Blog

Archiv der Kategorie music

heute in der wuhlheide

zugegeben, da muß es schon einen seeehr guten grund dafür geben daß ich mir ronan keating, juli, aura dione, christina stürmer und edita (who the f…???) antue. den gab es. ich war da.

eines ist sicher: nicht meine (musikalische) liga!

dennoch: gut zu sehen wie verschidene künstler (und leider auch weniger begabte aber umso mehr von sich überzeugte singwollenden menschen) in direktvergleich arbeiten.

witziges: eine falsch eingestellte oder einfach nur schlecht bediente nebelmaschine die die ganze bühne unter eine wolke setzte wurde nur im letztem akt vermißt. ansonsten war sie dabei, und wie!!!

licht war da zu genüge, wurde aber auch nur im letztem akt anständig bedient. alle andere künstler begnügten sich mit entweder rot oder blau. dafür aber im wechsel. bühne ganz rot, bühne ganz blau, blau mit pointer, rot mit pointer, oder ohne pointer. miserable leistung, die zweite, der technik.

highlight waren die umbauphasen wo sich lokale radiomoderatoren um die laune des publikums gekümmert haben. goldwert sowas!

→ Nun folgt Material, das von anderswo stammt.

(* ===== verification/MemAtomic.v ===== *)
(** lib/nfp/_c/mem_atomic.c: atomic operations of the memory engines.

    One definition per macro ([MEM_ATOMIC_CMD], ...) and one per function.  A
    [_test_] operation sends its transfer registers and receives them back. *)
From Stdlib Require Import ZArith Lia List String.
From stdpp Require Import base list numbers option strings.
From S2P Require Import Prelude Me.
#[local] Open Scope Z_scope.

Module MemAtomic.

(** [_MEM_ATOMIC_32_CMD] and [_MEM_ATOMIC_64_CMD] *)
Inductive cmdlen_t := MEM_ATOMIC_32_CMD | MEM_ATOMIC_64_CMD.
Definition cmdlen (c : cmdlen_t) : Z :=
  match c with MEM_ATOMIC_32_CMD => 0 | MEM_ATOMIC_64_CMD => 1 end.

Definition SZ_64K : Z := 65536.

Definition MEM_ATOMIC_CMD (cmdname : string) (data : list Z) (addr : Z)
    (size max_size : carg) (sync : sync_t) (shift : Z) (len : cmdlen_t) : prog (list Z) :=
  let count := cval size ≫ shift in
  let max_count := cval max_size ≫ shift in
  _ ← ctassert (is_ct max_size);
  _ ← try_ctassert (is_ct size) (negb (cval size =? 0));
  _ ← try_ctassert (is_ct size) (count <=? 8);
  let mem r ind :=
    issue (Cmd T_mem cmdname data (addr_hi addr) true (addr_lo addr)
               (Some r) (Some sync) ind) in
  if is_ct size then mem count None
  else mem max_count (Some (ind_len (sub32 count 1 .| (cmdlen len ≪ 2)))).

(** Only [sig_done]: the command answers on a pair of signals. *)
Definition MEM_ATOMIC_CMD_TEST (cmdname : string) (data : list Z) (addr : Z)
    (size max_size : carg) (sync : sync_t) (shift : Z) (len : cmdlen_t) : prog (list Z) :=
  let count := cval size ≫ shift in
  let max_count := cval max_size ≫ shift in
  _ ← ctassert (is_ct max_size);
  _ ← try_ctassert (is_ct size) (negb (cval size =? 0));
  _ ← ctassert (bool_decide (sync = sig_done));
  _ ← try_ctassert (is_ct size) (count <=? 8);
  let mem r ind :=
    issue (Cmd T_mem cmdname data (addr_hi addr) true (addr_lo addr)
               (Some r) (Some sig_done) ind) in
  if is_ct size then mem count None
  else mem max_count (Some (ind_len (sub32 count 1 .| (cmdlen len ≪ 2)))).

Definition MEM_ATOMIC_CMD_NO_DATA (cmdname : string) (addr : Z) : prog unit :=
  _ ← issue (Cmd T_mem cmdname [] (addr_hi addr) true (addr_lo addr) None None None);
  Ret tt.

Definition MEM_ATOMIC_CMD_IMM (cmdname : string) (val addr : Z) (len : cmdlen_t) : prog unit :=
  _ ← issue (Cmd T_mem cmdname [] (addr_hi addr) true (addr_lo addr) (Some 1) None
                 (Some (ind_data 2 val ((1 ≪ 3) .| (cmdlen len ≪ 2)))));
  Ret tt.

von den künstler… christina stürmer zieht ihr ding durch, vermittelt mir das gefühl daß alles einstudiert ist, kann eine große bühne nicht ausnutzen und hört sich besser an gut abgemischt von der cd als live.

aura dione ist auch so ein fall wie christina stürmer. hat sich aber zumindest mit ihren outfit genug mühe gegeben. die fotos sind ok. leider ist eine sammlung von keyboards (zugeballert mit samples) keine band, auch nicht wenn ein gutgemeiner begleitgitarrist und backgrounder noch dazu auf der bühne steht.für mich wars halb-karaoke, nur gut für die weihnachtsfeier.

dann edita. got oh got oh got… wer ist das und was macht sie da??? ein getanze von männliche go-go’s die den ganzen auftritt lang hopsten, eine frau vorne die ständig vom playback gerettet wurde, unverständliche nervige rumgemummle am mikro, high-heels indem sie ersichtlich nicht laufen kann, miserabel abgemischtem ton, unvorteihaftem outfit… aber star-allüren.

juli. bodenständige junge leute die zurecht gefeiert wurden. haben dem volk ihre hit gegeben und das publikum war glücklich. kein großer schnickschnack, auch vollkommen verloren auf der große bühne, aber von der performance her eine anständige leistung.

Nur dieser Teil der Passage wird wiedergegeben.